Problem requirements ▸ Among the lines below, copy exactly those from the one with "- RecoveryTheorems, RecoveryExamples: committed" through the one with "that passes them", counting both ends.

Collected data entries ▸

=== Section Start ===

(* ===== verification/Prelude.v ===== *)
(** * LadybugDB core: verification library (root file)

    A model of the transactional and storage core of LadybugDB (C++; file names below are
    relative to src/lbug-src/src/, headers to src/lbug-src/src/include/) with the theorems
    that make it correct.  Definitions keep the names of the functions they translate;
    PROJECT.json maps each to its lines.

    ** Conventions

    A C++ call is a value of [result]: [Ok], [Throw] with one of the exception classes, or
    [UB] for what the language leaves undefined (a null pointer, an index out of range, an
    assertion that a release build does not compile and whose failure is not harmless).
    Stateful code is a function of the state monad [stM S]: an exception keeps the state
    reached.  Machine integers are [Z] with explicit wrap-around ([swrap], [uwrap], in-range
    predicates [in_s], [in_u]); loop counters and positions that cannot wrap are [nat].
    What is not in the repository's core, or is chosen by the environment, is a parameter:
    system calls that may fail, refused memory, the clock, hash and key types, the bytes
    of a catalog.  Each has its laws in a class or a named hypothesis, and a concrete
    instance in the witnesses.  Code that several threads run is a step relation whose steps
    are the accesses other threads can see; code that runs under one lock is a sequence of
    operations.  This file also holds the constants of the build ([SystemConfig]) and the
    lemmas and tactics the components share.

    ** The parts of the program and how they interact

    A connection runs statements in transactions.  The transaction manager hands out IDs and
    snapshots, and stamps at commit, through the undo buffer, the versions that a transaction
    left in the rows of node groups, in updated columns and in the catalog.  Before that the
    commit appends the log of the transaction to the write-ahead log.  A checkpoint drains the
    writers, moves the log aside, writes the changed pages to the shadow file, logs a
    checkpoint record and copies the pages over the data file; recovery finishes or
    repeats what a crash interrupted.  Pages live in the frames of the buffer manager and are
    allocated by the page manager from its free lists or at the end of the file.  The hash
    index of a primary key keeps insertions in memory and merges them into slots on disk
    at a checkpoint.

    ** Rows, columns and transactions

    - SelVector: common/data_chunk/sel_vector.  A buffer of positions and where the pointer
      [selectedPositions] leads.
    - VersionInfo: storage/table/version_info.  [VectorVersionInfo] and [VersionInfo] with
      every operation but their (de)serialization.  VersionInfoFacts relates both
      representations of a vector to the versions of its rows ([ins_version],
      [del_version]); VersionInfoOps does the same for each update, VersionInfoSpec for ranges
      over several vectors and whole transactions, VersionInfoScan for scans.
      VersionInfoTheorems has the properties: readers see a
      commit at once or not at all, a rollback of appended rows leaves no trace, the first
      deletion wins, the vectorised scan agrees with the test of single rows.
    - UpdateInfo: storage/table/update_info and the undo records of updates in
      storage/undo_buffer.cpp; [wstep] is the concrete machine, beside it stands the
      abstract snapshot-isolation machine.  UpdateFacts and UpdateScan prepare,
      UpdateRefinement shows that every operation of the first is one of the second,
      UpdateTheorems states it for histories and for scans.
    - Transaction, TransactionManager, TransactionContext: transaction/transaction.cpp,
      transaction_manager.cpp, transaction_context.cpp, the statement runner of
      main/client_context.cpp and processor/operator/transaction.cpp.  What commit and
      rollback do to the data is the class [TransactionStorage], whose calls may throw
      half-way.  TransactionFacts and TransactionTheorems: the invariant of the manager after
      every history, that a commit does not disturb other snapshots, that waiting for
      writers ends.  TransactionSafety: a Hoare logic for [stM], and that the statement runner
      never uses a freed transaction.  TransactionExamples: witnesses, and histories
      that end badly.
    - TransactionConcurrency: the three mutexes of transaction_manager.cpp as interleaved
      threads whose operations may fail; the snapshot of a checkpoint is closed, and the
      deadlock of a beginning writer and a checkpoint.
    - ConcurrentVector: common/concurrent_vector.h as a list of cells.

    ** Scalar types

    - Interval, Date, DTime, Timestamp: common/types/interval_t, date_t, dtime_t, timestamp_t;
      DateText: the formatters of common/types/cast_helpers.h; Arithmetic:
      function/arithmetic/ and, in Module Vectors, the loop of binary_function_executor.h that
      calls an operator on the rows of two vectors.  DateFacts holds the reference
      (proleptic Gregorian) calendar.
      DateTheorems, TimestampTheorems, ArithmeticTheorems, DateText: conversions compute the
      calendar and its inverse, additions are exact, text parses back, checked arithmetic
      returns the mathematical result or throws.
    - Sequence: catalog/catalog_entry/sequence_catalog_entry.cpp and the checks of
      binder/bind/bind_ddl.cpp, against a closed form on unbounded integers.

    ** Pages

    - PageState: the state word of storage/buffer_manager/page_state.h.
    - BufferPool: pins, optimistic reads, evictions and frame updates of one page by any
      number of threads (storage/buffer_manager/buffer_manager.cpp).  BufferPoolFacts: the
      invariant.  BufferPoolTheorems: runs are runs of a page with a lock, readers can
      finish, and two ways in which the code breaks the lock.
    - BufferMemory: [reserve], [freeUsedMemory] and their counters as interleaved threads, with
      evictions, spilling and reads that throw; the bound on the memory in use.
    - FileHandle, FileHandleFacts: storage/file_handle.cpp, vm_region.cpp.
    - FreeSpace, FreeSpaceFacts: storage/free_space_manager.cpp.  PageManager:
      page_manager.cpp, optimistic_allocator.cpp, the ranges of database_header.cpp.
      PageTheorems: histories partition the pages of the file up to the first allocation that
      is refused, allocations are disjoint, the end of a checkpoint coalesces and truncates.
      PageExamples: witnesses and defects.

    ** Durability

    - Serializer, SerializerFacts, Serial: common/serializer/.  The classes [Writer] and
      [Reader] with the laws [WriterLaws] and [ReaderLaws]; each implementation is an instance,
      and everything serialized is proved against the laws.
    - FreeSpaceSerial, FreeSpaceSerialTheorems: serialization of the free space manager and of
      database_header.cpp.
    - Checksum, WalRecord, Wal: common/checksum.cpp, storage/wal/.
    - ShadowFile, ShadowFileFacts, ShadowPending: storage/shadow_file.cpp, shadow_utils.cpp;
      the shadow file as a map of pending pages.
    - Checkpointer: storage/checkpointer.cpp; [history] records the files after each write.
    - WalReplayer, WalReplayerFacts, RecoveryFacts: storage/wal/wal_replayer.cpp.  Loading a
      database and replaying one record are the class [Database].
    - RecoveryTheorems, RecoveryExamples: committed transactions are recovered, corrupted
      records are detected, the shadow file installs exactly the changed pages, a crash at
      any write of a checkpoint is recovered to the state before or after it, or recovery
      refuses a half-written record and leaves the files alone.

    ** Catalog

    - PropertyCollection, TableEntry, TableEntryTheorems: catalog/property_definition_collection,
      the entries of tables, the checks of processor/operator/ddl/alter.cpp; an alteration
      that passes them leaves a well-formed entry.
    - CatalogSet: catalog/catalog_set.cpp and the catalog records of storage/undo_buffer.cpp,
      on a heap of entries.  CatalogSpec abstracts the heap to chains of versions,
      CatalogTransactions ([statements_ok]: which statements are run) and CatalogGrowth follow a
      writer through its statements, none of which has an undefined outcome;
      CatalogTheorems: its changes are atomic for everybody else.

    ** The hash index

    - HashSlot: storage/index/hash_index_slot.h, hash_index_header.h, hash_index_utils.h.
    - InMemHashIndex: storage/index/in_mem_hash_index.{h,cpp}.  InMemHashIndexFacts: a chain of
      slots as a function from positions to entries; InMemHashIndexOps: chains that grow,
      shrink and give slots back; InMemHashIndexEntries: entries without gaps;
      InMemHashIndexSplit: the loop that splits a slot in place.  InMemHashIndexTheorems: every
      sequence of operations is answered like on a collection of entries.
    - HashIndex: storage/index/hash_index.{h,cpp}, local_storage/local_hash_index.h.
      HashIndexFacts: what splitting and merging do to slots with gaps.  HashIndexTheorems:
      the 256 indexes with their local storages implement two collections of entries.

    ** Fuel and bounds

    Loops that are not structural take fuel; running out is [UB], [None] or an error of its
    own, so that the theorems, which exclude it, show that the fuel is enough.
    - The period loops of dates: [period_fuel], the number of 400-year periods of the
      argument and ten more.  [format_fuel]: eleven digits, an [int32_t] year.
    - [drain]: one poll per sleep of the timeout and two more ([drain_fuel]).
    - [dry_loop] and [replay_loop]: the length of the log and one; each record has a byte.
    - [traverse], [committed], [free_chain] of catalog sets: the size of the heap, as chains
      visit an entry once.
    - Chains of slots: the number of overflow slots and one, for the same reason;
      [find_empty]: all entries of a chain; [merge_passes]: the number of entries and one, as
      each pass that ends early has placed one.
    - [split_until], [grow]: the number of slots or elements asked.  [double_until]: 65
      doublings of a 64-bit capacity.  [serialize_from]: the number of entries.
    Bounds under which theorems hold, all far beyond what the program reaches: fewer than
    2^32 steps of the transaction manager, fewer than 2^55 versions of a page (55 bits of the
    state word), at most 2^28 slots of an index ([MAX_SLOTS]: the masks of [incrementLevel]
    are computed on 32-bit [int]), 2^33 operations of an index ([MAX_OPS]), pages of at most
    2^18 bytes for the index, 1024 entries per buffer of [append], as in the code.
    A checkpoint of an index is tried only when the slots needed are at least those present
    (otherwise the code computes a negative number of slots, see the findings) and at most
    twice as many (otherwise the code uses a pointer into a vector that has moved); a buffered
    append to an index with entries on disk is tried only when it does not pass over a key
    of the local storage (otherwise the result is not that of its comment).

    ** Not modelled

    - The parser (generated by ANTLR), the binder, the planner and the optimizer, the
      processor's operators beyond transactions and ALTER TABLE, the function catalogue, graph
      algorithms: they need a semantics of Cypher first.
    - Vectors, values and logical types, column chunks and their compression, the layout and
      the checkpoint of node groups, CSR groups and tables: byte layouts behind casts, with
      third-party kernels.  The versions of rows and of updates inside them are modelled.
    - [Interval::fromCString] (regular expressions), the clock, the derived types of
      timestamps.
    - The cursors of the eviction queue, the spill file, the BM_MALLOC and Windows builds of
      the buffer manager; failing I/O and memory below the serializers (a single read past
      the end of a file, which the file system refuses, is [UB]).
    - Serialization of catalog entries, entries other than tables and sequences except by
      their kind; the columns that ALTER TABLE changes after the catalog.
    - Disk arrays (storage/disk_array.cpp), which the hash index uses as lists with a committed
      and a current version; keys of strings, which live in an overflow file; the rollback of
      a checkpoint of an index.
    - Database construction, the C API and bindings, extensions, file systems and file readers:
      wrappers and I/O. *)

From Stdlib Require Import ZArith Lia.
From stdpp Require Export base numbers option gmap strings sorting list.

=== Section End ===

Result ▸
    - RecoveryTheorems, RecoveryExamples: committed transactions are recovered, corrupted
      records are detected, the shadow file installs exactly the changed pages, a crash at
      any write of a checkpoint is recovered to the state before or after it, or recovery
      refuses a half-written record and leaves the files alone.

    ** Catalog

    - PropertyCollection, TableEntry, TableEntryTheorems: catalog/property_definition_collection,
      the entries of tables, the checks of processor/operator/ddl/alter.cpp; an alteration
      that passes them leaves a well-formed entry.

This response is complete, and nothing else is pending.